The problem —
With respect to the word "that", report how many lines of the following listing include it. Give nothing but the number.

** Opening Supplied records block **

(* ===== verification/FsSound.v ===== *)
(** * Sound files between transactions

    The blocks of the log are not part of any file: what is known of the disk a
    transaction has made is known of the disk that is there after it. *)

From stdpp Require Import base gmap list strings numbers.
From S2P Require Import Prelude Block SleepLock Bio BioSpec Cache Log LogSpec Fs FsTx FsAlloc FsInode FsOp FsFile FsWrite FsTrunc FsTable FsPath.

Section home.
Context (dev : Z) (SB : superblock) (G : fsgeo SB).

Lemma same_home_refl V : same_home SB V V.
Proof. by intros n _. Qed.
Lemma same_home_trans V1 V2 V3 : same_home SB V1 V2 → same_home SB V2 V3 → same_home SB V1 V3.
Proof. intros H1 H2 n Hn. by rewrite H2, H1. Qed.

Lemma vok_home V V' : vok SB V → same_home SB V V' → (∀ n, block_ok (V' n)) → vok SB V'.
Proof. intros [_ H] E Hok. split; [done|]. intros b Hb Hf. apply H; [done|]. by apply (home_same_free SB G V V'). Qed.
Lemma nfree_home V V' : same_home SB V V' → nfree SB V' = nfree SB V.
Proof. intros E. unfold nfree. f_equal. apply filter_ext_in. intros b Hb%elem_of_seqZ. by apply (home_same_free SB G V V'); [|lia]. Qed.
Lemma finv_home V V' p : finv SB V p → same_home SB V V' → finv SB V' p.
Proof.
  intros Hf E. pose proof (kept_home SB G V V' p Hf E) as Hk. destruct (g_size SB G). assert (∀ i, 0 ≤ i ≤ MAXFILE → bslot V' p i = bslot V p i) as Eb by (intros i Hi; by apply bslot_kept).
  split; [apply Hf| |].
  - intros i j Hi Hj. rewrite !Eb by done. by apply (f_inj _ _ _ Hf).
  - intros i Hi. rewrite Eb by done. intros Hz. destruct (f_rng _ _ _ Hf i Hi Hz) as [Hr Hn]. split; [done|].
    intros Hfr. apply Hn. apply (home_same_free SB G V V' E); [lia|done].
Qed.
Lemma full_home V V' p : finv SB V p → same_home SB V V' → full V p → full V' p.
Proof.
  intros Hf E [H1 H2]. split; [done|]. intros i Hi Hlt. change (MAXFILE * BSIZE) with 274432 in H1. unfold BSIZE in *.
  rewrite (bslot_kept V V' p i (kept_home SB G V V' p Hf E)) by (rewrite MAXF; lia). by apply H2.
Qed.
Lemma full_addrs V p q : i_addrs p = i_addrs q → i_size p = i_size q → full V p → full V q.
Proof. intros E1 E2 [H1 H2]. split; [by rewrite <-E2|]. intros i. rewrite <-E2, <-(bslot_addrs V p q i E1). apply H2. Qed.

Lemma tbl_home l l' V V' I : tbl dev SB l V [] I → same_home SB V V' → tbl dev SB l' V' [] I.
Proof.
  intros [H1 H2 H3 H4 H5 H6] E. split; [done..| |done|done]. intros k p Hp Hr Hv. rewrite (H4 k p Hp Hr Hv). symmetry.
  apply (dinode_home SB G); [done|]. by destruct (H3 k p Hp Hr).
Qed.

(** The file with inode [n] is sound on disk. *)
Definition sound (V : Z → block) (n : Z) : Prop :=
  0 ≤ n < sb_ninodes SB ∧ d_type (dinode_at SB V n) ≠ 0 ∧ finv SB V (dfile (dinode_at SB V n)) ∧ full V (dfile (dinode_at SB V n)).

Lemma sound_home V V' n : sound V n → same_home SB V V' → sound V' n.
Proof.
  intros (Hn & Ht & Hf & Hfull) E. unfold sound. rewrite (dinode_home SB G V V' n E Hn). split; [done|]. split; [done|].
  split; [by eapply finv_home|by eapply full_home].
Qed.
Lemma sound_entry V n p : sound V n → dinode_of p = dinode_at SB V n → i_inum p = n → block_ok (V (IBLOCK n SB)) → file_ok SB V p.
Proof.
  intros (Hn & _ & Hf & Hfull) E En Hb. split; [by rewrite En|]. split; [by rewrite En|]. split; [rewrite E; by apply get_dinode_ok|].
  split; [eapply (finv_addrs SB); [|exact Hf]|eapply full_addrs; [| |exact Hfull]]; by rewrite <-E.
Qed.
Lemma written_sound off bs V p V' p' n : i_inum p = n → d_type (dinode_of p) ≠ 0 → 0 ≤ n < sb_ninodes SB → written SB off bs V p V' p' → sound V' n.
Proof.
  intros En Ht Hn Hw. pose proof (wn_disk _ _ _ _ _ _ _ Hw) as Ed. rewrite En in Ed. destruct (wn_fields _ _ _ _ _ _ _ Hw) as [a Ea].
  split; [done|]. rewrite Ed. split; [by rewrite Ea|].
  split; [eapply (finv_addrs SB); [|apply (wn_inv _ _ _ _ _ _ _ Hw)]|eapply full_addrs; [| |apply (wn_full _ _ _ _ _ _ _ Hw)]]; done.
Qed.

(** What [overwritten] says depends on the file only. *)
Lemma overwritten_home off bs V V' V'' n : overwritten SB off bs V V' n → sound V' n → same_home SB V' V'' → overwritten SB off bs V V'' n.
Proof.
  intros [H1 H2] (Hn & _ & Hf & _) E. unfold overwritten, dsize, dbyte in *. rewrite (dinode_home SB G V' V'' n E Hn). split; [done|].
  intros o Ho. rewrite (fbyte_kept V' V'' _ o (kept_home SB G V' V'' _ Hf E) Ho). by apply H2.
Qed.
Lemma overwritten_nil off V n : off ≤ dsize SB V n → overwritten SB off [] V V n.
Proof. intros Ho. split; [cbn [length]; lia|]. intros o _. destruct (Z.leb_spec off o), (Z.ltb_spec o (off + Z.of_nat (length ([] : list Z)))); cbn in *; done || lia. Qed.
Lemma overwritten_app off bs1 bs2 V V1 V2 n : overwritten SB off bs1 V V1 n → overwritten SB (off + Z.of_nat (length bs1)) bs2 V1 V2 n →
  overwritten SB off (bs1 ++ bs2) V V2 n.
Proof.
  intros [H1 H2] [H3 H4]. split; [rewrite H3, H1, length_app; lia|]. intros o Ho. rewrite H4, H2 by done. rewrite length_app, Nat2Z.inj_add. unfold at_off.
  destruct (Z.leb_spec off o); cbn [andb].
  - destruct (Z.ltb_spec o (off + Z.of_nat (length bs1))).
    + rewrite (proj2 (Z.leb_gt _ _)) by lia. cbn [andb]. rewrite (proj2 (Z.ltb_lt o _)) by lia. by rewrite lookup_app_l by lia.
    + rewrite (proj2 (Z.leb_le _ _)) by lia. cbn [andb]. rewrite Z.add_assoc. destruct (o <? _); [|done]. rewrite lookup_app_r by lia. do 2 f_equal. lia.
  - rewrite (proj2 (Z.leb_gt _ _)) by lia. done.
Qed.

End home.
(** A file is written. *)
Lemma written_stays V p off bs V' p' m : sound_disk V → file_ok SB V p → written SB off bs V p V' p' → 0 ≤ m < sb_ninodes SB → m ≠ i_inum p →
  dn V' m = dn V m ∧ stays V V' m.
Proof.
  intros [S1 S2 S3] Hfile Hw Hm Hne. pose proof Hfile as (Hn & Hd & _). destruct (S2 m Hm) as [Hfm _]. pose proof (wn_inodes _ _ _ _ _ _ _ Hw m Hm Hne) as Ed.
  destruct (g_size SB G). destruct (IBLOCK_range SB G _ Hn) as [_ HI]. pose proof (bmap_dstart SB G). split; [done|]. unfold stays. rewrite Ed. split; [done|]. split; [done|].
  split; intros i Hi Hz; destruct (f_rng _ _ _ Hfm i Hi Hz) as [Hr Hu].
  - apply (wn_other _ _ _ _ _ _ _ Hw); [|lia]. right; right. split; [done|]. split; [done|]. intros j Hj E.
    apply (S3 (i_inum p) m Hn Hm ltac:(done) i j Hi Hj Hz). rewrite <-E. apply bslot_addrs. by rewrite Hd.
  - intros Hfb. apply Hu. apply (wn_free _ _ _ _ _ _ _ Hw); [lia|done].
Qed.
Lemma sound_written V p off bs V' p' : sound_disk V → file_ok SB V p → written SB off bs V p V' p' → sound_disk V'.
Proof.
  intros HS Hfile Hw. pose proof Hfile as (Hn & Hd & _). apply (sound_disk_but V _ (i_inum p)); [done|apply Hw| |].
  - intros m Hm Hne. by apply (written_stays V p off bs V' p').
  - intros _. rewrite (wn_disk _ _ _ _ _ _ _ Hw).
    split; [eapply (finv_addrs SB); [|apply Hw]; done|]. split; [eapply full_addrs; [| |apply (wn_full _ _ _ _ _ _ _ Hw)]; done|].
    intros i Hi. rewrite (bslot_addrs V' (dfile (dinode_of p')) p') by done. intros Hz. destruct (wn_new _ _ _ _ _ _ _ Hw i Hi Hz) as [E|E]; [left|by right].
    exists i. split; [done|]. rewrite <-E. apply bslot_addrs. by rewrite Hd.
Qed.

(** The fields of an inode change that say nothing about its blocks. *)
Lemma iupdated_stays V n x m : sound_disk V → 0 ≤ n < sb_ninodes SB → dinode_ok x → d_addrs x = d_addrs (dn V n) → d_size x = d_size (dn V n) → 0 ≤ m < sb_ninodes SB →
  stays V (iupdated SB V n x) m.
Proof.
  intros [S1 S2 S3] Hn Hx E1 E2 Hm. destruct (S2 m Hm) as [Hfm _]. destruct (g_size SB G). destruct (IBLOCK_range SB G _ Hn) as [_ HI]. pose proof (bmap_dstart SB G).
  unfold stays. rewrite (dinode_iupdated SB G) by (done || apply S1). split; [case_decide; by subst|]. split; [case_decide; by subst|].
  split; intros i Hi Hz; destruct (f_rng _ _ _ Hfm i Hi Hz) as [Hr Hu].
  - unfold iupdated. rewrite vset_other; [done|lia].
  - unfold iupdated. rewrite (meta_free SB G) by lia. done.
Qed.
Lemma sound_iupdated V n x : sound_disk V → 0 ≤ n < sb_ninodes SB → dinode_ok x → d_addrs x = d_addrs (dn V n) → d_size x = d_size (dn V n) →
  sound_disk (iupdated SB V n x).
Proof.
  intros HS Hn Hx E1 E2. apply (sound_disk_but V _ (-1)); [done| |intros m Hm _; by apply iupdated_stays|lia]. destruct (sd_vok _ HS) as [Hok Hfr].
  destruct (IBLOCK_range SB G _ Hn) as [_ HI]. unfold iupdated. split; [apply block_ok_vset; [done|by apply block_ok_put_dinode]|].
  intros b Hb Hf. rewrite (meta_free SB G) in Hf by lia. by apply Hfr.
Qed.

** Closing Supplied records block **

Written reply —
2